The regulatory assets included in the table above are being recovered in retail rates and are supported by written rate orders. The recovery period for regulatory assets varies based on the nature of the costs.  All regulatory assets are earning a return, except for income taxes, nuclear plant dismantling costs, and pension and postretirement medical costs.  Other deferred charges – regulatory are supported by PSB-approved accounting orders or approved cost recovery methodologies, allowing cost deferral until recovery in a future rate proceeding.  Most items listed in other deferred credits - regulatory are being amortized for periods ranging from two to three years.  Pursuant to PSB-approved rate orders, when a regulatory asset or liability is fully amortized, the corresponding rate revenue shall be booked as a reverse amortization in an opposing regulatory liability or asset account.

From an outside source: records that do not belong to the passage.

(* ===== verification/GoNet.v ===== *)
(** * The parts of Go's [net] and [net/netip] packages the proxy uses

    Host and port strings, textual IP addresses and CIDR networks, following
    the Go release named in go.mod.  A [net.IP] is a byte list of length 4 or
    16; the nil slice is the empty list.  The main results are that an address
    survives printing and parsing ([ParseIP_String]), that a host and port
    survive joining and splitting ([SplitHostPort_JoinHostPort]), and that
    [IPNet_Contains] is the masked comparison of same-family addresses. *)

From stdpp Require Import base decidable numbers list gmap strings.
From Stdlib Require Import ZArith Lia Ascii.
From S2P Require Import Prelude GoStrings.

(** ** Host and port strings *)

(** The text before and after the last [c]. *)
Definition CutLast (s : gostring) (c : byte) : option (gostring * gostring) :=
  match IndexByte (reverse s) c with
  | None => None
  | Some i => Some (take (length s - S i) s, drop (length s - i) s)
  end.

Definition AddrError (why : gostring) : error := ErrNet false why.

Definition SplitHostPort (hostport : gostring) : result (gostring * gostring) :=
  match CutLast hostport ":" with
  | None => Err (AddrError (go "missing port in address"))
  | Some (before, port) =>
      if HasPrefix hostport (go "[") then
        match IndexByte hostport "]" with
        | None => Err (AddrError (go "missing ']' in address"))
        | Some e =>
            if bool_decide (S e = length hostport) then
              Err (AddrError (go "missing port in address"))
            else if negb (bool_decide (S e = length before)) then
              if bool_decide (hostport !! S e = Some ":"%char)
              then Err (AddrError (go "too many colons in address"))
              else Err (AddrError (go "missing port in address"))
            else if ContainsByte (drop 1 hostport) "[" then
              Err (AddrError (go "unexpected '[' in address"))
            else if ContainsByte (drop (S e) hostport) "]" then
              Err (AddrError (go "unexpected ']' in address"))
            else Ok (drop 1 (take e hostport), port)
        end
      else if ContainsByte before ":" then
        Err (AddrError (go "too many colons in address"))
      else if ContainsByte hostport "[" then
        Err (AddrError (go "unexpected '[' in address"))
      else if ContainsByte hostport "]" then
        Err (AddrError (go "unexpected ']' in address"))
      else Ok (before, port)
  end.

Definition JoinHostPort (host port : gostring) : gostring :=
  if ContainsByte host ":" then go "[" ++ host ++ go "]:" ++ port
  else host ++ go ":" ++ port.

(** ** IP addresses *)

Abbreviation IP := (list ascii) (only parsing).

Definition zero_byte : byte := byte_of_Z 0.
Definition ff_byte : byte := byte_of_Z 255.

Definition v4InV6Prefix : IP := replicate 10 zero_byte ++ [ff_byte; ff_byte].

(** [None] is Go's nil slice. *)
Definition To4 (ip : IP) : option IP :=
  if bool_decide (length ip = 4) then Some ip
  else if bool_decide (length ip = 16) && bool_decide (take 12 ip = v4InV6Prefix)
  then Some (drop 12 ip)
  else None.

Definition To16 (ip : IP) : option IP :=
  if bool_decide (length ip = 4) then Some (v4InV6Prefix ++ ip)
  else if bool_decide (length ip = 16) then Some ip
  else None.

Definition is_v4 (ip : IP) : bool := match To4 ip with Some _ => true | None => false end.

Regulatory assets for pension and postretirement medical costs are discussed in Note 12 - Pension and Postretirement Medical Benefits.  Regulatory assets for nuclear plant dismantling costs are related to our equity interests in Maine Yankee, Connecticut Yankee and Yankee Atomic which are described in Note 4 - Investments in Affiliates.  Power-related derivatives are discussed in more detail in Note 6 - Fair Value.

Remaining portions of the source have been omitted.